Il était trois heures du mat’, quand je fourrais mon sac de rando dans le coffre du van. Je montai, silencieux.

Tout au fond, collé contre la vitre, je fermais à nouveau les yeux, avant de sentir une masse effleurer mon épaule. Un imprudent venait tout juste de s’assoir à côté de moi. C’était vraiment pas le moment de me coller. En temps normal, je n’aimais pas ça, mais alors me coller quand je venais de me lever vingt minutes plutôt, c’était ce condamner tout seul.

— Sans dec’, y’a pas assez de place pour me coller, mec !

— Plus pour longtemps, chuchota, à mon oreille, une voix qui me refroidit.

Je me redressais, les yeux dans la marmite, mais ouverts, et braquais mon regard sur Mathys. J’étais persuadé qu’il s’agissait d’Armand. Il était particulièrement collant, et avec tout le monde.

— Qu’est-ce tu fiches ici ?

— Comme toi, je présume. Je vais me faire un petit levé de soleil.

Impossible de louper le sourire en coin qui dessinait ses lèvres trop rouges.

Regarde ailleurs, me rabrouais-je.

J’observais le cirque dehors. On ne serait pas quatre comme prévu, finalement. Le Van serait bientôt complet. Et le chahut qui me parvenait, me fit grincer des dents.

— J’suis sûr que la moitié ne savent pas grimper, râlais-je entre mes dents.

— Une chance que l’autre moitié en soit capable, s’amusa Mathys dont le bras s’appuya trop au mien.

— Trop près, Tys, soufflai-je, sans plus le regarder.

— Désolé, c’est ma faute, Ely.

Je me tournais vers le siège qui était encore libre deux secondes auparavant. Marius.

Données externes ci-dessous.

Lemma isel_in_range (d : string) (k : Z) (a : DataArray) :
  mem d (dims a) = true ->
  (- Z.of_nat (size_of a d) <= k < Z.of_nat (size_of a d))%Z ->
  exists j,
    py_position (size_of a d) k = Some j /\
    isel d k a =
    Return {| dims := remove_at (index_of d (dims a)) (dims a);
              sizes := remove_at (index_of d (dims a)) (sizes a);
              values := fun idx =>
                values a (insert_at (index_of d (dims a)) j idx) |}.
Proof.
  intros Hmem Hk. unfold isel, isel_axis. rewrite Hmem. fold (size_of a d).
  destruct (Z.ltb_spec k 0) as [Hneg | Hpos].
  - eexists. split; [apply py_position_neg; lia |].
    rewrite py_position_neg by lia. reflexivity.
  - eexists. split; [apply py_position_nonneg; lia |].
    rewrite py_position_nonneg by lia. reflexivity.
Qed.

Lemma isel_out_of_range (d : string) (k : Z) (a : DataArray) :
  mem d (dims a) = true ->
  (k < - Z.of_nat (size_of a d) \/ Z.of_nat (size_of a d) <= k)%Z ->
  isel d k a = Except IndexError.
Proof.
  intros Hmem Hk. unfold isel, isel_axis. rewrite Hmem. fold (size_of a d).
  now rewrite py_position_out.
Qed.



Lemma isel_nonneg (d : string) (k : Z) (a : DataArray) :
  mem d (dims a) = true ->
  (0 <= k < Z.of_nat (size_of a d))%Z ->
  isel d k a =
  Return {| dims := remove_at (index_of d (dims a)) (dims a);
            sizes := remove_at (index_of d (dims a)) (sizes a);
            values := fun idx =>
              values a (insert_at (index_of d (dims a)) (Z.to_nat k) idx) |}.
Proof.
  intros Hmem Hk. unfold isel, isel_axis. rewrite Hmem. fold (size_of a d).
  now rewrite py_position_nonneg.
Qed.

Lemma py_bind_return (A : Type) (r : py A) : (x <~ r ;; Return x) = r.
Proof. now destruct r. Qed.

(** ** Brackets and names *)

Lemma getitem_first_axis (a : DataArray) (d : string) (rest : list string)
  (k : Z) :
  dims a = d :: rest -> (2 <= List.length rest)%nat ->
  getitem [Int k; All; All] a = isel d k a.
Proof.
  intros Hd Hlen. unfold getitem. rewrite Hd.
  destruct rest as [| d1 [| d2 rest]]; try (simpl in Hlen; lia).
  cbn [List.length Nat.ltb Nat.leb combine isel_each].
  rewrite combine_nil. apply py_bind_return.
Qed.

Lemma getitem_too_many_indices (a : DataArray) (key : list indexer) :
  (List.length (dims a) < List.length key)%nat ->
  getitem key a = Except IndexError.
Proof.
  intros H. unfold getitem.
  destruct (Nat.ltb_spec (List.length (dims a)) (List.length key)); [reflexivity | lia].
Qed.

(** X3: [qdp[0,:,:]] selects along whatever dimension comes first.  On an
    array with fewer than three dimensions it raises IndexError; when
    'time' is the first dimension it is the same as [qdp.isel(time=0)];
    when another dimension d comes first the two differ: the bracket
    result has lost d, the [isel] result still has it. *)
Theorem positional_slice_follows_axis_order (qdp : DataArray) (d : string)
  (rest : list string) :
  dims qdp = d :: rest ->
  NoDup (dims qdp) ->
  ((List.length rest < 2)%nat ->
   first_month_by_position qdp = Except IndexError) /\
  ((2 <= List.length rest)%nat ->
   first_month_by_position qdp = isel d 0 qdp /\
   (d = "time"%string -> first_month_by_position qdp = first_month qdp) /\
   (d <> "time"%string ->
    forall b c,
      first_month_by_position qdp = Return b ->
      first_month qdp = Return c ->
      ~ In d (dims b) /\ In d (dims c))).
Proof.
  intros Hd Hnd. split.
  - intros Hlen. apply getitem_too_many_indices. rewrite Hd. simpl. lia.
  - intros Hlen.
    assert (Heq : first_month_by_position qdp = isel d 0 qdp)
      by now apply (getitem_first_axis qdp d rest).
    split; [exact Heq |]. split.
    + intros ->. exact Heq.
    + intros Hne b c Hb Hc. rewrite Heq in Hb.
      assert (Hmemd : mem d (dims qdp) = true).
      { apply mem_In. rewrite Hd. now left. }
      unfold first_month in Hc.
      destruct (mem "time" (dims qdp)) eqn:Hmemt.
      2:{ rewrite isel_unknown_dim in Hc by exact Hmemt. discriminate. }
      unfold isel, isel_axis in Hb, Hc. rewrite Hmemd in Hb. rewrite Hmemt in Hc.
      destruct (py_position _ 0) in Hb; [| discriminate].
      destruct (py_position _ 0) in Hc; [| discriminate].
      injection Hb as <-. injection Hc as <-. cbn [dims]. split.
      * now apply remove_at_index_of.
      * apply remove_at_keeps; [now apply mem_In | exact Hne].
Qed.

Lemma positional_slice_on_monthly_flux :
  let qdp := full ["time"; "nj"; "ni"]%string [12%nat; 2%nat; 3%nat] (Fin 5) in
  first_month_by_position qdp = isel "time" 0 qdp /\
  first_month_by_position qdp = first_month qdp.
Proof.
  intros qdp.
  assert (Hnd : NoDup (dims qdp)).
  { repeat constructor; cbn; intuition discriminate. }
  destruct (positional_slice_follows_axis_order qdp "time" ["nj"; "ni"]%string
              eq_refl Hnd) as [_ H].
  destruct (H ltac:(cbn; lia)) as [H1 [H2 _]].
  split; [exact H1 | exact (H2 eq_refl)].
Defined.

(** ** The monthly maps *)

Lemma months_length : List.length months = 12%nat.
Proof. reflexivity. Qed.

Lemma slider_positions_range (lo hi step m : Z) :
  (0 < step)%Z -> (lo <= hi)%Z ->
  In m (slider_positions lo hi step) -> (lo <= m <= hi)%Z.
Proof.
  intros Hstep Hle Hin. unfold slider_positions in Hin.
  apply in_map_iff in Hin. destruct Hin as [i [<- Hi]].
  apply in_seq in Hi.
  assert (Hq : (0 <= (hi - lo) / step)%Z) by (apply Z.div_pos; lia).
  assert (Hi' : (Z.of_nat i <= (hi - lo) / step)%Z) by lia.
  pose proof (Z.mul_div_le (hi - lo) step Hstep) as Hm.
  nia.
Qed.

Lemma sh_in_range (qdp : DataArray) (month : Z) :
  mem "time" (dims qdp) = true ->
  (- Z.of_nat (Nat.min (size_of qdp "time") 12) <= month
   < Z.of_nat (Nat.min (size_of qdp "time") 12))%Z ->
  exists slice label,
    sh qdp month = Return (neg slice, label) /\
    isel "time" month qdp = Return slice /\
    py_getitem months month = Return label.
Proof.
  intros Hmem Hm.
  destruct (isel_in_range "time" month qdp Hmem ltac:(lia)) as [j [_ Hs]].
  destruct (py_getitem_in_range string months month
              ltac:(rewrite months_length; lia)) as [p [label [_ [_ Hl]]]].
  eexists. exists label. unfold sh. rewrite Hs, Hl. cbn [py_bind].
  split; [reflexivity |]. split; reflexivity.
Qed.
(** * csim: a trace-driven LRU cache simulator (csim.c)

    A shallow embedding of [simulate], [process_trace_file] and the part of
    [main] that follows option parsing, with the properties of the
    simulator's specification stated and settled against it.

    Conventions of the embedding:
    - [unsigned long long] and [unsigned long] values are [Z] in
      [0, 2^64), every arithmetic result reduced by [wrap];
    - [int] values are [Z]; the [valid] and [dirty] fields, which only ever
      hold 0 or 1, are [bool];
    - the cache is the flat array of the program, a [list line] in set-major
      order; [cache_set = cache + set * E] is the window of [E] lines that
      starts at that offset;
    - C strings are [list ascii] without the terminating NUL. *)

From Stdlib Require Import ZArith Ascii String Lia.
From stdpp Require Import base tactics option list sorting.

Local Open Scope Z_scope.

(** ** Machine integers *)

Definition MAXADDR : Z := 18446744073709551615.
Definition MAXSIZE : Z := 1024.
Definition MAXBITS : Z := 64.
Definition LINELEN : nat := 30.
Definition INT_MAX : Z := 2147483647.

(** Reduction of an [unsigned long] / [unsigned long long] result. *)
Definition wrap (z : Z) : Z := z mod 2 ^ 64.

(** ** Cache engine *)

(** [cache_line_t]. *)
Record line : Type := Line { valid : bool; tag : Z; dirty : bool }.

Global Instance line_inhabited : Inhabited line := populate (Line false 0 false).

Definition set_tag (t : Z) (l : line) : line := Line (valid l) t (dirty l).
Definition set_valid (v : bool) (l : line) : line := Line v (tag l) (dirty l).
Definition set_dirty (d : bool) (l : line) : line := Line (valid l) (tag l) d.

(** Modelled from the spec: [csim_stats_t] is declared in cachelab.h, which
    is not among the sources.  The spec gives five unsigned integer counters;
    they are taken as [unsigned long], the type the program casts [B] to
    before adding it to them. *)
Record csim_stats : Type := Stats {
  hits : Z;
  misses : Z;
  evictions : Z;
  dirty_bytes : Z;
  dirty_evictions : Z
}.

La ranger de fauteuils devant nous se remplit en deux minutes chronos, accompagnée d’un brouhaha plus féroce que jamais. Je sentais la mourtade me monter au nez.

Je sortis mon portable, déjà gonflé par la voiture, à côté, qui se remplissait, elle aussi.

Ely - 3H03

T’as branlé quoi Jeck ?

On était supposé y aller tous les quatre ?

C’est qui ça ?

Jeck – 3H04

Ouais, j’sais.

Mais j’étais peut-être un peu rébou, hier soir.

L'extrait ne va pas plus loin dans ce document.